* [Your assignment]:
Below is a listing. Quote from it, exactly, the lines from the one containing "env_averin : nat → AverinClient;" down to the one containing "(** [map_err], [ok()]-like", both ends included, and nothing else.

* [Supplied data]:
(* ===== verification/GatewayBase.v ===== *)
(** * The gateway's world

    The state the server of [src/src/server/mod.rs] works on, the monad its handlers are
    written in, and a logic of traces for them.

    - A [Store] is what the vault holds: credentials, capabilities, tokens, and policies
      with approvals.  The shared one is on disk; a process reads its own cache, which
      [reload] and every locked operation bring up to date.
    - An [await] lets everything else happen: [env_others] is what other tasks and other
      processes did to the disk and to this process's shared state before the handler
      went on.  It is unconstrained, so a theorem about a handler holds for every
      interleaving.
    - A storage call may fail ([env_fault]); the clocks, fresh identifiers, the govder
      client and the averin client are read from the environment too.
    - The trace records what the handler did, in order, with the facts each step saw. *)

From stdpp Require Import base gmap strings list.
From Stdlib Require Import Ascii ZArith Lia.
From S2P Require Import Prelude RustStr PolicyTypes UrlCanon RateLimit Json Kernel PolicyEngine KillFence.
From S2P Require Import Outbox Approval ApprovalStore Egress Tokens Auth Credential VaultCollections.
From S2P Require Import Capability Catalog Sessions.

Open Scope Z_scope.

(** ** Requests and plugins *)

(** [RequestContext]; the source address and the user agent are never set on these paths. *)
Record RequestContext := {
  cx_request_id : string;
  cx_timestamp : DateTime;
  cx_api_key_id : option string;
  cx_api_key_name : option string;
  cx_role_name : option string;
  cx_agent_label : option string;
  cx_tenant : option string;
  cx_approval_id : option string;
  cx_approval_execution_epoch : option Z;
}.

(** [RequestContext::new], [with_auth], [bind_approved_execution], and the two fields a
    resume sets. *)
Definition context_new (uuid : string) (now : DateTime) : RequestContext :=
  {| cx_request_id := uuid; cx_timestamp := now; cx_api_key_id := None; cx_api_key_name := None;
     cx_role_name := None; cx_agent_label := None; cx_tenant := None; cx_approval_id := None;
     cx_approval_execution_epoch := None |}.
Definition with_auth (a : AuthResult) (c : RequestContext) : RequestContext :=
  {| cx_request_id := cx_request_id c; cx_timestamp := cx_timestamp c;
     cx_api_key_id := Some (ak_id (ar_api_key a)); cx_api_key_name := Some (ak_name (ar_api_key a));
     cx_role_name := Some (role_name (ar_role a)); cx_agent_label := ak_agent_label (ar_api_key a);
     cx_tenant := ak_tenant (ar_api_key a); cx_approval_id := cx_approval_id c;
     cx_approval_execution_epoch := cx_approval_execution_epoch c |}.
Definition resume_identity (label id : option string) (c : RequestContext) : RequestContext :=
  {| cx_request_id := cx_request_id c; cx_timestamp := cx_timestamp c; cx_api_key_id := id;
     cx_api_key_name := cx_api_key_name c; cx_role_name := cx_role_name c; cx_agent_label := label;
     cx_tenant := cx_tenant c; cx_approval_id := cx_approval_id c;
     cx_approval_execution_epoch := cx_approval_execution_epoch c |}.
Definition bind_approved_execution (approval_id : string) (epoch : Z) (tenant : option string)
    (c : RequestContext) : RequestContext :=
  {| cx_request_id := cx_request_id c; cx_timestamp := cx_timestamp c; cx_api_key_id := cx_api_key_id c;
     cx_api_key_name := cx_api_key_name c; cx_role_name := cx_role_name c;
     cx_agent_label := cx_agent_label c; cx_tenant := tenant; cx_approval_id := Some approval_id;
     cx_approval_execution_epoch := Some epoch |}.

(** [ExecuteRequest], [PluginRequest]. *)
Record ExecuteRequest := { er_credential : string; er_action : string; er_params : Value }.
Record PluginRequest := {
  pr_credential : Credential;
  pr_action : string;
  pr_params : Value;
  pr_context : RequestContext;
}.

(** The head of a [StreamingResponse]; its body is read by the task the server starts. *)
Record StreamHead := { sh_status : Z; sh_headers : gmap string string; sh_updated : option CredentialData }.

(** The [Plugin] trait: an error is its message, an answer carries the credential data the
    plugin minted, if any. *)
Record Plugin := {
  pl_validate : string → Value → result unit string;
  pl_execute : PluginRequest → result (ExecuteResponse * option CredentialData) string;
  pl_execute_streaming : PluginRequest → result StreamHead string;
}.

(** ** State *)

Record Store := {
  sto_collections : Collections;
  sto_capabilities : gmap string Capability;
  sto_tokens : TokenVault;
  sto_vault : Vault;
}.
Definition set_collections (c : Collections) (s : Store) : Store :=
  {| sto_collections := c; sto_capabilities := sto_capabilities s; sto_tokens := sto_tokens s; sto_vault := sto_vault s |}.
Definition set_capabilities (c : gmap string Capability) (s : Store) : Store :=
  {| sto_collections := sto_collections s; sto_capabilities := c; sto_tokens := sto_tokens s; sto_vault := sto_vault s |}.
Definition set_tokens (t : TokenVault) (s : Store) : Store :=
  {| sto_collections := sto_collections s; sto_capabilities := sto_capabilities s; sto_tokens := t; sto_vault := sto_vault s |}.
Definition set_vault (v : Vault) (s : Store) : Store :=
  {| sto_collections := sto_collections s; sto_capabilities := sto_capabilities s; sto_tokens := sto_tokens s; sto_vault := v |}.

(** The fields of [VultrinoServer] that change. *)
Record Process := {
  p_cache : Store;
  p_engine : PolicyEngine;
  p_plugins : gmap string Plugin;
  p_sessions : SessionRegistry;
  p_detect_gate : gmap string Z;
  p_unauthorized : Z;
}.
Definition set_cache (s : Store) (p : Process) : Process :=
  {| p_cache := s; p_engine := p_engine p; p_plugins := p_plugins p; p_sessions := p_sessions p;
     p_detect_gate := p_detect_gate p; p_unauthorized := p_unauthorized p |}.
Definition with_engine (e : PolicyEngine) (p : Process) : Process :=
  {| p_cache := p_cache p; p_engine := e; p_plugins := p_plugins p; p_sessions := p_sessions p;
     p_detect_gate := p_detect_gate p; p_unauthorized := p_unauthorized p |}.
Definition set_sessions (r : SessionRegistry) (p : Process) : Process :=
  {| p_cache := p_cache p; p_engine := p_engine p; p_plugins := p_plugins p; p_sessions := r;
     p_detect_gate := p_detect_gate p; p_unauthorized := p_unauthorized p |}.
Definition set_detect_gate (g : gmap string Z) (p : Process) : Process :=
  {| p_cache := p_cache p; p_engine := p_engine p; p_plugins := p_plugins p; p_sessions := p_sessions p;
     p_detect_gate := g; p_unauthorized := p_unauthorized p |}.
Definition bump_unauthorized (p : Process) : Process :=
  {| p_cache := p_cache p; p_engine := p_engine p; p_plugins := p_plugins p; p_sessions := p_sessions p;
     p_detect_gate := p_detect_gate p; p_unauthorized := (p_unauthorized p + 1) mod (u64_max + 1) |}.

(** What a handler does, with what it saw: the record a name resolved to, the engine and
    the query of an evaluation, the catalog it read, the tokens before a use and the one
    used, the fence it consulted and the plugin calls are the ones the theorems speak about.
    [FX_Token] to [FX_Polled] are reads: the tokens and the time a presented token was looked
    up and judged at, the time a key was, the credential and the engine a capability was
    weighed with for a caller, the capabilities listed, and the records a poll found.  The
    last six are the steps of a workload exchange. *)
Inductive Effect :=
| FX_Resolved (presented : string) (c : Credential)
| FX_Judged (e : PolicyEngine) (q : AdmissionQuery) (observe : bool)
| FX_Rejudged (e : PolicyEngine) (q : AdmissionQuery)
| FX_Catalog (caps : list Capability)
| FX_Consumed (v : TokenVault) (id : string) (t : UseToken)
| FX_Fence (v : FenceVault) (q : KillFenceQuery)
| FX_Execute (plugin : string) (r : PluginRequest)
| FX_Evidence (subject : string) (committed : bool)
| FX_Outcome (evidence status : string)
| FX_Event (subject kind : string) (payload : Value)
| FX_Refused (entry : RefusalEntry) (names : string * string * option string) (class : RefusalClass)
| FX_Opened (a : ApprovalRequest)
| FX_Notified (a : ApprovalRequest)
| FX_Metered (subject : string)
| FX_Claimed (c : ExecutionClaim)
| FX_Killed (p : Policy) (v : FenceVault)
| FX_Signalled (n : nat)
| FX_Token (v : TokenVault) (now : DateTime)
| FX_Key (now : DateTime)
| FX_Weighed (credential_ref : string) (c : Credential) (e : PolicyEngine)
| FX_Listed (caps : list Capability)
| FX_Polled (v : Vault)
| FX_Granted (v : TokenVault) (key : string)
| FX_Exchanged (v : TokenVault) (jti : string) (expires_at now : Z)
| FX_Counted (v : TokenVault) (now : DateTime)
| FX_Minted (t : UseToken)
| FX_Revoked (id : string) (done : bool)
| FX_Retired (keep : list string).

Record ServerWorld := { w_disk : Store; w_proc : Process; w_trace : list Effect; w_tick : nat }.

(** ** The environment *)

(** [AverinConfig], and what the averin client and its durable queue answer. *)
Record AverinConfig := {
  av_durable : bool;
  av_d8_complete_evidence : bool;
  av_max_seal_params_bytes : Z;
  av_require_evidence : bool;
}.
Inductive AverinError := AV_Unavailable | AV_Refused.
Inductive PopKeyEntry := PK_Sealed | PK_Unsealed | PK_Missing.
Record AverinClient := {
  ac_begin_exact_use : string → string → string → string → string → result string AverinError;
  ac_complete_exact_use : string → string → bool;
  ac_has_in_memory_grant : string → bool;
  ac_popkeys : option (string → option PopKeyEntry);
  ac_owns_queue : bool;
  ac_queue_append : string → string → option Z;
  ac_queue_get : Z → option DeliveryState;
  ac_deliver_use : Z → bool;
  ac_durable_use_oversize_drop : string → Z → bool;
  ac_seal_use_required : string → string → Z → string → bool;
  ac_on_execute : string → string → Z → string → bool;
}.

(** What a handler reads from outside at its [n]-th step. *)
Class Environment := {
  env_others : nat → Store * Process → Store * Process;
  env_fault : nat → bool;
  env_now : nat → DateTime;
  env_instant : nat → Z;
  env_uuid : nat → string;
  env_secret : nat → string;
  env_govder : nat → option Govder;
  env_averin : nat → AverinClient;
}.

(** ** The monad *)

Definition M (E A : Type) : Type := ServerWorld → result A E * ServerWorld.

Definition m_ret {E A} (a : A) : M E A := λ w, (Ok a, w).
Definition m_fail {E A} (e : E) : M E A := λ w, (Err e, w).
Definition m_bind {E A B} (m : M E A) (k : A → M E B) : M E B := λ w,
  match m w with
  | (Ok a, w') => k a w'
  | (Err e, w') => (Err e, w')
  end.
Notation "'let*' x ':=' m 'in' k" := (m_bind m (λ x, k))
  (at level 10, x pattern, m at level 100, k at level 200).

(** [map_err], [ok()]-like handling of an error, and lifting a pure result. *)
Definition m_map_err {E E' A} (f : E → E') (m : M E A) : M E' A := λ w,
  match m w with (Ok a, w') => (Ok a, w') | (Err e, w') => (Err (f e), w') end.
Definition m_try {E E' A} (m : M E A) : M E' (result A E) := λ w, let '(r, w') := m w in (Ok r, w').
Definition m_lift {E A} (r : result A E) : M E A := λ w, (r, w).
Definition m_if {E} (b : bool) (m : M E unit) : M E unit := if b then m else m_ret tt.

(** State and trace. *)
Definition emit {E} (f : Effect) : M E unit := λ w,
  (Ok tt, {| w_disk := w_disk w; w_proc := w_proc w; w_trace := w_trace w ++ [f]; w_tick := w_tick w |}).
Definition get {E A} (f : ServerWorld → A) : M E A := λ w, (Ok (f w), w).
Definition update {E} (f : Process → Process) : M E unit := λ w,
  (Ok tt, {| w_disk := w_disk w; w_proc := f (w_proc w); w_trace := w_trace w; w_tick := w_tick w |}).
Definition tick {E} : M E nat := λ w,
  (Ok (w_tick w), {| w_disk := w_disk w; w_proc := w_proc w; w_trace := w_trace w; w_tick := S (w_tick w) |}).

Section storage.
Context `{Environment}.

Definition await {E} : M E unit := λ w,
  let '(d, p) := env_others (w_tick w) (w_disk w, w_proc w) in
  (Ok tt, {| w_disk := d; w_proc := p; w_trace := w_trace w; w_tick := S (w_tick w) |}).

(** The [StorageError]s that reach the server. *)
Inductive StorageFailure :=
| SF_Io | SF_Token (e : TokenError) | SF_Approval (e : StorageError) | SF_Collection (e : CollectionError)
| SF_CapabilityNotFound (id : string).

* [Your solution]:
  env_averin : nat → AverinClient;
}.

(** ** The monad *)

Definition M (E A : Type) : Type := ServerWorld → result A E * ServerWorld.

Definition m_ret {E A} (a : A) : M E A := λ w, (Ok a, w).
Definition m_fail {E A} (e : E) : M E A := λ w, (Err e, w).
Definition m_bind {E A B} (m : M E A) (k : A → M E B) : M E B := λ w,
  match m w with
  | (Ok a, w') => k a w'
  | (Err e, w') => (Err e, w')
  end.
Notation "'let*' x ':=' m 'in' k" := (m_bind m (λ x, k))
  (at level 10, x pattern, m at level 100, k at level 200).

(** [map_err], [ok()]-like handling of an error, and lifting a pure result. *)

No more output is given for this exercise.